*** Data Section Begins ***
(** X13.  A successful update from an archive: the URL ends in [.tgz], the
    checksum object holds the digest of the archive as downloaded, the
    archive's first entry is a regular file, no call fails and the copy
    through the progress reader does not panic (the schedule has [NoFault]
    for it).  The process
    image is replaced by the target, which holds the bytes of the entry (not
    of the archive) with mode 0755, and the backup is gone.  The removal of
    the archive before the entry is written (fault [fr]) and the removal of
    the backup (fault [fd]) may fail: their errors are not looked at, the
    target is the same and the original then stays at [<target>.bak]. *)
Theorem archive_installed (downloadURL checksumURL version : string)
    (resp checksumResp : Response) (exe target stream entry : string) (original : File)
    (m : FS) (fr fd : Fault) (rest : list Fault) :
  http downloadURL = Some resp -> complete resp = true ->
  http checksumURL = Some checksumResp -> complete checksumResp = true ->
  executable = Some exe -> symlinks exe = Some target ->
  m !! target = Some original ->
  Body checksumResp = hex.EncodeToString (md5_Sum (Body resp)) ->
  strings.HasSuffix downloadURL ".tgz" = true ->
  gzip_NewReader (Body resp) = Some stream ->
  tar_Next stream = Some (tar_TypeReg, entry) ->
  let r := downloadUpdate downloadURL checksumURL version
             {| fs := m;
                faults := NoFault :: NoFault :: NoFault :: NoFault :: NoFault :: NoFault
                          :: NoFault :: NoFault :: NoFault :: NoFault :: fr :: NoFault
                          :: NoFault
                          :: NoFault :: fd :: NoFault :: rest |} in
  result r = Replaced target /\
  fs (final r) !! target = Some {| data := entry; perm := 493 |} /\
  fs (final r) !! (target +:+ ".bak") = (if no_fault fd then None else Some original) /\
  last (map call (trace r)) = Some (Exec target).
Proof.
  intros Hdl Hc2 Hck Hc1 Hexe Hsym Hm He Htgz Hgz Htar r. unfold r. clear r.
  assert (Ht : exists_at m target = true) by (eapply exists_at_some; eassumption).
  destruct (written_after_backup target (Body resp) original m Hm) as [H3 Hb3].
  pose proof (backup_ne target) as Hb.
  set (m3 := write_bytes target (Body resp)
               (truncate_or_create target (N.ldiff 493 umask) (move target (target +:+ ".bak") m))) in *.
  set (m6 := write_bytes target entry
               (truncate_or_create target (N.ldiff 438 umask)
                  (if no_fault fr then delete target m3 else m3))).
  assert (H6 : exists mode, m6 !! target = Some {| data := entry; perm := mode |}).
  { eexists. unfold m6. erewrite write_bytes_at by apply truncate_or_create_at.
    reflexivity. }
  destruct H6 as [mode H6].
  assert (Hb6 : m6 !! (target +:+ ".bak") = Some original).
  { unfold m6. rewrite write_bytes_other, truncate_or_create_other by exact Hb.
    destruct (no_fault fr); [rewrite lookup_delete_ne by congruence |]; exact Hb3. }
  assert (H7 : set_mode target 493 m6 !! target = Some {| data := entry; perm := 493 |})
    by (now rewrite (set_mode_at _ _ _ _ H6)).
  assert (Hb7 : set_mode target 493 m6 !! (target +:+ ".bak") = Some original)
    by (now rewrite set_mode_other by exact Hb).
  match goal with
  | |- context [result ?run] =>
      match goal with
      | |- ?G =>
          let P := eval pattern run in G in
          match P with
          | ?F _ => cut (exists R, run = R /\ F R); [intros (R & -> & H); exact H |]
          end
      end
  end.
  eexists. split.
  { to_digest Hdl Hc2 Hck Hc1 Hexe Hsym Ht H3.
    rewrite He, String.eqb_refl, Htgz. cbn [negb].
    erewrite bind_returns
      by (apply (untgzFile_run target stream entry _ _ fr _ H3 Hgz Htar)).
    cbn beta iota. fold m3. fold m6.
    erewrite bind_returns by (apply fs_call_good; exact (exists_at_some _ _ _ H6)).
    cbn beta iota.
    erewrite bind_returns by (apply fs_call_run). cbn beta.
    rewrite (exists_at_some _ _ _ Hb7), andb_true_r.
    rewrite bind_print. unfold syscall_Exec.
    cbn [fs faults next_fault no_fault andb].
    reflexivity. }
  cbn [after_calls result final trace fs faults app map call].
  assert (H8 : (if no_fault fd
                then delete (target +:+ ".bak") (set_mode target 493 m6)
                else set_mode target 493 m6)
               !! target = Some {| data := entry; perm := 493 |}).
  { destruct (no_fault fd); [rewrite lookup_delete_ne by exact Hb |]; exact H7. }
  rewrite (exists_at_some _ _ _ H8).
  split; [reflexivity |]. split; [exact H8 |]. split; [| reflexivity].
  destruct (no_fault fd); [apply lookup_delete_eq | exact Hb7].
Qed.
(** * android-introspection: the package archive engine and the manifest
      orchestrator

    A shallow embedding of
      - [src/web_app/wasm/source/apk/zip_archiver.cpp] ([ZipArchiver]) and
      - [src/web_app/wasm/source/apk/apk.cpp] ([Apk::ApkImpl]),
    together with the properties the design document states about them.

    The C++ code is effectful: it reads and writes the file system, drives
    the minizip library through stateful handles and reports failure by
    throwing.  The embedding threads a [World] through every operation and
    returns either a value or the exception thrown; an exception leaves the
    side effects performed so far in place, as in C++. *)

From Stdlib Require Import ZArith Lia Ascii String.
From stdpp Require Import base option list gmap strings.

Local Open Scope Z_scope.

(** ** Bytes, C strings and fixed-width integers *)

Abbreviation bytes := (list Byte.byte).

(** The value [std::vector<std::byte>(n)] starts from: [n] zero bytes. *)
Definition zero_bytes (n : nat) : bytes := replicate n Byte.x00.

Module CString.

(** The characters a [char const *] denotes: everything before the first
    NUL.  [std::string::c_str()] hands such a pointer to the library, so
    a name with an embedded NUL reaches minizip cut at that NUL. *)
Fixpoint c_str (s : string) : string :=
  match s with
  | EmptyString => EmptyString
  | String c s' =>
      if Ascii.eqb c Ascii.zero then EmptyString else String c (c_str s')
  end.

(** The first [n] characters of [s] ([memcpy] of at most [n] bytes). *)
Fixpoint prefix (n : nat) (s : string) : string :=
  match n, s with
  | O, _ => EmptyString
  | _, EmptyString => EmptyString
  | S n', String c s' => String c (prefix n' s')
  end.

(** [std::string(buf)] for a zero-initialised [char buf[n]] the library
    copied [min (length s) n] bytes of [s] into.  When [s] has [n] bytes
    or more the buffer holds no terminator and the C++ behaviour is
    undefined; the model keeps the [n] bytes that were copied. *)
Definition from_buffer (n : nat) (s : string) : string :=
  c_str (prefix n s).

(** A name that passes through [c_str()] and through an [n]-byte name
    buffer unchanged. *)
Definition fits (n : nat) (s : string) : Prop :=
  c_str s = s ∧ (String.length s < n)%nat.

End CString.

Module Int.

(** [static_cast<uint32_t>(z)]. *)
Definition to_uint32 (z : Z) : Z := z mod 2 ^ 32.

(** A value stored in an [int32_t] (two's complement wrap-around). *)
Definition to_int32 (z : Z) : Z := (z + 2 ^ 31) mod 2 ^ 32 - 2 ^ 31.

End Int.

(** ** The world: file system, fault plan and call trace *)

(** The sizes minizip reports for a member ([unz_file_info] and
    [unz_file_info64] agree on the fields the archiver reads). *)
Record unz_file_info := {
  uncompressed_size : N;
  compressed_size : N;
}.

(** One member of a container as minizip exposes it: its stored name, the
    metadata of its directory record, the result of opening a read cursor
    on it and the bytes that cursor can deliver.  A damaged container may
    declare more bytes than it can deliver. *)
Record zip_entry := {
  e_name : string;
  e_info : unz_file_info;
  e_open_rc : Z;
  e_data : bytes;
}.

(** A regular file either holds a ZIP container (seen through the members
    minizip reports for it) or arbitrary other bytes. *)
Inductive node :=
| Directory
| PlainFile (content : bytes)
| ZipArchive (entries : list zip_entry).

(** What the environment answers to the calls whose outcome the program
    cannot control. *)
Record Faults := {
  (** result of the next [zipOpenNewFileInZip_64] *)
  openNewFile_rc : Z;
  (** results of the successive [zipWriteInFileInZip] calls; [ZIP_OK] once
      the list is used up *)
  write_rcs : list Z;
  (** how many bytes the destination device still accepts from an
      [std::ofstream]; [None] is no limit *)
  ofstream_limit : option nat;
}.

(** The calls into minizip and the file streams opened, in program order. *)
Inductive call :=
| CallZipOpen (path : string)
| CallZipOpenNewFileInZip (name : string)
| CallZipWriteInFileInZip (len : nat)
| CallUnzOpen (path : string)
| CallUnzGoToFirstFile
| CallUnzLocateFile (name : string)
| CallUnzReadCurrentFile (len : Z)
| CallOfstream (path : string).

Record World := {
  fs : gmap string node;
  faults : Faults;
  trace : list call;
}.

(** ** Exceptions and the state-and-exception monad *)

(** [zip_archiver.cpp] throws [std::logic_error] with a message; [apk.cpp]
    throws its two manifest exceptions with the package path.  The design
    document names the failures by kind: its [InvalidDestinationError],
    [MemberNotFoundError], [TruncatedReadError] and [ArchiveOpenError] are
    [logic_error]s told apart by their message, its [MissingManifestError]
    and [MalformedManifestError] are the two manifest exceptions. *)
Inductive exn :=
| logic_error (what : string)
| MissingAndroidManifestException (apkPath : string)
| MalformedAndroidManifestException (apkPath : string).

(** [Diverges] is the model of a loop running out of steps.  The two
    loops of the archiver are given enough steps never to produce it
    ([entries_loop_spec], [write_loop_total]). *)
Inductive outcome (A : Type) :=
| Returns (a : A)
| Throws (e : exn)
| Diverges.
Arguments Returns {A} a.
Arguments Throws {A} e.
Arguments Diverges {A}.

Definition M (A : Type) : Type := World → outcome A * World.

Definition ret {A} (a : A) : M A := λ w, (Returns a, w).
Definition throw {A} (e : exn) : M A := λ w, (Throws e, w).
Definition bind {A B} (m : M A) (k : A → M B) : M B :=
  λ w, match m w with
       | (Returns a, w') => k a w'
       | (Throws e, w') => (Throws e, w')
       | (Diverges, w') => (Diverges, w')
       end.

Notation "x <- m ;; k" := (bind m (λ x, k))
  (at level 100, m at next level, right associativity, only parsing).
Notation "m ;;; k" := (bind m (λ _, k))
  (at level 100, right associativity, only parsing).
*** Data Section Ends ***
> Task instructions
Starting at the line that has "by (now rewrite set_mode_other" and ending at the line that has "split; [reflexivity |].", please write out the lines above exactly, leaving out all others.

> Answer to this problem
    by (now rewrite set_mode_other by exact Hb).
  match goal with
  | |- context [result ?run] =>
      match goal with
      | |- ?G =>
          let P := eval pattern run in G in
          match P with
          | ?F _ => cut (exists R, run = R /\ F R); [intros (R & -> & H); exact H |]
          end
      end
  end.
  eexists. split.
  { to_digest Hdl Hc2 Hck Hc1 Hexe Hsym Ht H3.
    rewrite He, String.eqb_refl, Htgz. cbn [negb].
    erewrite bind_returns
      by (apply (untgzFile_run target stream entry _ _ fr _ H3 Hgz Htar)).
    cbn beta iota. fold m3. fold m6.
    erewrite bind_returns by (apply fs_call_good; exact (exists_at_some _ _ _ H6)).
    cbn beta iota.
    erewrite bind_returns by (apply fs_call_run). cbn beta.
    rewrite (exists_at_some _ _ _ Hb7), andb_true_r.
    rewrite bind_print. unfold syscall_Exec.
    cbn [fs faults next_fault no_fault andb].
    reflexivity. }
  cbn [after_calls result final trace fs faults app map call].
  assert (H8 : (if no_fault fd
                then delete (target +:+ ".bak") (set_mode target 493 m6)
                else set_mode target 493 m6)
               !! target = Some {| data := entry; perm := 493 |}).
  { destruct (no_fault fd); [rewrite lookup_delete_ne by exact Hb |]; exact H7. }
  rewrite (exists_at_some _ _ _ H8).
  split; [reflexivity |]. split; [exact H8 |]. split; [| reflexivity].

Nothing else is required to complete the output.